Lemma finished_stopped l : forall s,
  match st_handler s with Closing _ | Joining _ | Releasing _ | Finished _ => st_stop s = true | _ => True end ->
  match st_handler (run_schedule l s) with
  | Closing _ | Joining _ | Releasing _ | Finished _ => st_stop (run_schedule l s) = true
  | _ => True
  end.
Proof.
  induction l as [|[[] a] l IH]; intros s H; [done| |].
  - by apply IH, stop_before_end.
  - apply IH. cbn. by rewrite watcher_keeps_handler, watcher_keeps_stop.
Qed.

(** ** The theorems *)


(** What the client has read is always a beginning of the stream: nothing, or the
    head and then the frames of the events in their order, each once and complete,
    at most the last one pulled missing; and when the handler returns without an
    exception to a client that did not leave, the events were read to their end and
    every frame was written. *)
Theorem frames_arrive_in_order l :
  let s := run_schedule l begin_stream in
  cut_short (st_wire s) (st_pulled s)
  /\ (st_handler s = Finished (Ok tt) -> st_gone s = false ->
      st_exhausted s = true /\ st_wire s = Head stream_head :: map Frame (st_pulled s)).
Proof.
  intros s. destruct (schedule_ok l _ begin_ok) as [_ _ _ _ _ _ Hw]. fold s in Hw. split.
  - destruct (st_handler s) eqn:E; try (by eapply wire_ok_cut); by apply nothing_written.
  - intros E G. rewrite E, G in Hw. destruct Hw as [_ Hw].
    destruct (Hw eq_refl) as [|[Hx (fs & -> & ->)]]; [done|]. by rewrite app_nil_r.
Qed.

(** C23: Both threads end.  The handler is done after eight of its own steps and three
    more for each event the backend hands it, whatever the watcher does in between;
    and from then on the watcher is over after seven of its own. *)
Theorem both_threads_end l l' :
  8 + 3 * yields l <= handler_steps l ->
  7 <= watcher_steps l' ->
  let s := run_schedule l' (run_schedule l begin_stream) in
  finished (st_handler s) = true /\ watcher_rank (st_watcher s) = 0.
Proof.
  intros Hh Hw s. assert (F : finished (st_handler (run_schedule l begin_stream)) = true).
  { destruct (handler_progress l begin_stream) as [|H]; [done|]. cbn in H.
    destruct (st_handler (run_schedule l begin_stream)); cbn in H; try done; lia. }
  destruct (st_handler (run_schedule l begin_stream)) as [| | | | | | | | | |r] eqn:E; try done.
  split; [unfold s; by rewrite (finished_stays l' _ r E)|].
  pose proof (finished_stopped l begin_stream I) as Hs. rewrite E in Hs.
  assert (Hl : leaving (st_handler (run_schedule l begin_stream)) <> None) by by rewrite E.
  pose proof (watcher_after_stop l' _ Hs Hl) as Hx. fold s in Hx.
  pose proof (watcher_rank_bound (st_watcher (run_schedule l begin_stream))). lia.
Qed.

(** Two events, the client leaving after the first. *)
Definition left_early : list (thread * answer) :=
  [(Handler, Fine); (Handler, Fine); (Handler, Yields "a"); (Handler, Fine); (Watcher, Fine); (Watcher, Readable);
   (Handler, Fine); (Handler, Yields "b"); (Watcher, Fine); (Watcher, Fine); (Watcher, Fine);
   (Handler, Fine); (Handler, Fine); (Handler, Fine); (Handler, Fine); (Handler, Fine); (Handler, Fine);
   (Handler, Fine); (Handler, Fine); (Handler, Fine)].

Lemma both_threads_end_witness :
  finished (st_handler (run_schedule (repeat (Watcher, Fine) 7) (run_schedule left_early begin_stream))) = true
  /\ watcher_rank (st_watcher (run_schedule (repeat (Watcher, Fine) 7) (run_schedule left_early begin_stream))) = 0.
Proof. apply (both_threads_end left_early (repeat (Watcher, Fine) 7)); vm_compute; lia. Defined.

Example left_early_runs :
  let s := run_schedule left_early begin_stream in
  st_handler s = Finished (Ok tt) /\ st_wire s = [Head stream_head; Frame "a"] /\ st_given_back s = 1%Z
  /\ st_disconnects s = 1%Z.
Proof. by vm_compute. Qed.

(** A [close] that raises skips the last two lines of the [finally] clause: the place
    in the generation capacity is never given back. *)
Example close_failure_keeps_capacity :
  let s := run_schedule [(Handler, Fine); (Handler, Fine); (Handler, Fine); (Handler, Fine);
                         (Handler, Fails (Exn RuntimeError "close"))] begin_stream in
  st_handler s = Finished (Raise (Exn RuntimeError "close")) /\ st_given_back s = 0%Z.
Proof. by vm_compute. Qed.

(** What the boundary sees of a delivery that ended. *)
Definition delivery_of (s : stream) : option delivery :=
  match st_handler s with
  | Finished r => Some (mkDelivery r (st_gone s) (st_released s))
  | _ => None
  end.

(** ** [_open_stream] *)

(** Where the handler stands; [Ok true] is the events, [Ok false] is
    [ClientDisconnected]. *)
Inductive opener_pc : Type :=
  | Launching
  | Calling
  | Looking
  | ClosingUnseen
  | Excepting (e : exn)
  | Leaving (r : result bool)
  | Lingering (r : result bool)
  | Ended (r : result bool).

(** Where [watch_opening] stands. *)
Inductive lookout_pc : Type := Unborn | Sleeping | Polling | Counting | Over.

(** The two local events and, for the theorems, whether the backend handed out
    events, whether they were closed, and the disconnections counted. *)
Record doorway : Type := mkDoorway {
  dw_opener : opener_pc;
  dw_lookout : lookout_pc;
  dw_cancelled : bool;
  dw_finished : bool;
  dw_opened : bool;
  dw_closed : bool;
  dw_counted : Z }.

Definition begin_opening : doorway := mkDoorway Launching Unborn false false false false 0.

Definition opener_at (o : opener_pc) (s : doorway) : doorway :=
  mkDoorway o (dw_lookout s) (dw_cancelled s) (dw_finished s) (dw_opened s) (dw_closed s) (dw_counted s).

Definition lookout_at (p : lookout_pc) (s : doorway) : doorway :=
  mkDoorway (dw_opener s) p (dw_cancelled s) (dw_finished s) (dw_opened s) (dw_closed s) (dw_counted s).

Definition cancel (s : doorway) : doorway :=
  mkDoorway (dw_opener s) (dw_lookout s) true (dw_finished s) (dw_opened s) (dw_closed s) (dw_counted s).

Definition finish (s : doorway) : doorway :=
  mkDoorway (dw_opener s) (dw_lookout s) (dw_cancelled s) true (dw_opened s) (dw_closed s) (dw_counted s).

Definition hand_out (s : doorway) : doorway :=
  mkDoorway (dw_opener s) (dw_lookout s) (dw_cancelled s) (dw_finished s) true (dw_closed s) (dw_counted s).

Definition close_unseen (s : doorway) : doorway :=
  mkDoorway (dw_opener s) (dw_lookout s) (dw_cancelled s) (dw_finished s) (dw_opened s) true (dw_counted s).

Definition count_departure (s : doorway) : doorway :=
  mkDoorway (dw_opener s) (dw_lookout s) (dw_cancelled s) (dw_finished s) (dw_opened s) (dw_closed s)
    (dw_counted s + 1).

(** An exception of the [try] body: [except RuntimeError] or not. *)
Definition opener_raised (e : exn) (s : doorway) : doorway :=
  opener_at (if caught_by [RuntimeError] (exn_class e) then Excepting e else Leaving (Raise e)) s.

Definition opener_step (a : answer) (s : doorway) : doorway :=
  match dw_opener s with
  | Launching => match a with
                 | Fails e => opener_at (Ended (Raise e)) s
                 | _ => opener_at Calling (lookout_at Sleeping s)
                 end
  | Calling => match a with Fails e => opener_raised e s | _ => opener_at Looking (hand_out s) end
  | Looking => opener_at (if dw_cancelled s then ClosingUnseen else Leaving (Ok true)) s
  | ClosingUnseen => match a with
                     | Fails e => opener_raised e (close_unseen s)
                     | _ => opener_at (Leaving (Ok false)) (close_unseen s)
                     end
  | Excepting e => opener_at (Leaving (if dw_cancelled s then Ok false else Raise e)) s
  | Leaving r => opener_at (Lingering r) (finish s)
  | Lingering r => opener_at (Ended r) s
  | Ended _ => s
  end.

Definition lookout_step (a : answer) (s : doorway) : doorway :=
  match dw_lookout s with
  | Unborn | Over => s
  | Sleeping => lookout_at (if dw_finished s then Over else Polling) s
  | Polling => match a with
               | Readable => lookout_at Counting (cancel s)
               | Fails e => lookout_at Over (if caught_by [OSError; ValueError] (exn_class e) then cancel s else s)
               | _ => lookout_at Sleeping s
               end
  | Counting => lookout_at Over (count_departure s)
  end.
(** Lines 329-330. *)
Definition remove_clients (m : PopulationManager) (ds : list Client) : PopulationManager :=
  fold_left remove_client ds m.

(** [broadcast_update(state)]; [clock_us] is the Korea clock read for
    [korea_time].  The result carries the message built and the clients it
    was delivered to, or [None] on the early return when no client is
    connected. *)
Definition broadcast_update (m : PopulationManager) (state : PopulationState)
    (clock_us : Z) (fails : Client -> bool)
    : PopulationManager * option (TickMessage * list Client) :=
  match connected_clients m with
  | [] => (m, None)
  | _ :: _ =>
      let current_time := timestamp state in
      let is_resync_time := Qle_bool resync_interval (current_time - last_resync_time m) in
      let m1 := if is_resync_time then set_last_resync_time m current_time else m in
      let message := {|
        msg_timestamp := timestamp state;
        msg_south_korea_population := south_korea_population state;
        msg_north_korea_population := north_korea_population state;
        msg_total_population := total_population state;
        msg_sk_births_today := st_sk_births_today state;
        msg_sk_deaths_today := st_sk_deaths_today state;
        msg_nk_births_today := st_nk_births_today state;
        msg_nk_deaths_today := st_nk_deaths_today state;
        msg_korea_time := korea_time_hms clock_us;
        msg_seconds_since_midnight := seconds_since_midnight_kst state;
        msg_is_resync := is_resync_time;
        msg_sk_births_per_sec := sk_births_per_sec m1;
        msg_sk_deaths_per_sec := sk_deaths_per_sec m1;
        msg_nk_births_per_sec := nk_births_per_sec m1;
        msg_nk_deaths_per_sec := nk_deaths_per_sec m1;
        msg_any_birth := false;
        msg_any_death := false |} in
      let '(delivered, disconnected) := send_all fails (connected_clients m1) in
      (remove_clients m1 disconnected, Some (message, delivered))
  end.

(** ** The broadcast loop and the WebSocket endpoint *)

(** The inputs of one iteration of [start_broadcasting]: the clock
    readings of [calculate_current_population] and [broadcast_update], and
    which sends fail. *)
Record TickInput := mkTickInput {
  tick_time : Q;
  tick_date_us : Z;
  tick_secs_us : Z;
  tick_clock_us : Z;
  tick_send_fails : Client -> bool }.

(** Events seen by the manager: a loop iteration, a WebSocket connection
    ([add_client] in [websocket_endpoint]) and the end of one (its
    [finally: remove_client]). *)
Inductive Event :=
  | EvTick (i : TickInput)
  | EvConnect (c : Client)
  | EvDisconnect (c : Client).

(** One tick: [state = calculate_current_population(); broadcast_update(state)]. *)
Definition tick (m : PopulationManager) (i : TickInput)
    : PopulationManager * option (TickMessage * list Client) :=
  let '(state, m1) := calculate_current_population m (tick_time i) (tick_date_us i) (tick_secs_us i) in
  broadcast_update m1 state (tick_clock_us i) (tick_send_fails i).

(** A run: the final manager and, in order, every tick message built with
    the clients it was delivered to. *)
Fixpoint run (m : PopulationManager) (evs : list Event)
    : PopulationManager * list (TickMessage * list Client) :=
  match evs with
  | [] => (m, [])
  | EvTick i :: evs' =>
      let '(m1, out) := tick m i in
      let '(m2, outs) := run m1 evs' in
      (m2, match out with Some o => o :: outs | None => outs end)
  | EvConnect c :: evs' => run (add_client m c) evs'
  | EvDisconnect c :: evs' => run (remove_client m c) evs'
  end.

(** ** The send loop over the live list

    [for client in self.connected_clients] iterates the list object itself,
    by index: each step reads element [k] of the list as it is then, and
    stops once [k] reaches its current length.  During
    [await client.send_text(...)] other tasks run; among them the
    [finally: remove_client(websocket)] of [websocket_endpoint] for
    connections that ended.  [removed_during k] lists the clients removed
    that way while the [k]-th send is pending (connections accepted
    meanwhile are not modelled).  The fuel is the length of the list when
    the loop starts, which it never exceeds. *)
Fixpoint send_loop_live (fuel : nat) (fails : Client -> bool)
    (removed_during : nat -> list Client) (k : nat) (m : PopulationManager)
    (delivered disconnected : list Client)
    : PopulationManager * list Client * list Client :=
  match fuel with
  | O => (m, delivered, disconnected)
  | S fuel' =>
      match nth_error (connected_clients m) k with
      | None => (m, delivered, disconnected)
      | Some client =>
          let m' := remove_clients m (removed_during k) in
          if fails client
          then send_loop_live fuel' fails removed_during (S k) m' delivered (disconnected ++ [client])
          else send_loop_live fuel' fails removed_during (S k) m' (delivered ++ [client]) disconnected
      end
  end.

***

## What to work on
Wherever a line in the data above holds the word "length", copy that line.

## Your solution
    stops once [k] reaches its current length.  During
    meanwhile are not modelled).  The fuel is the length of the list when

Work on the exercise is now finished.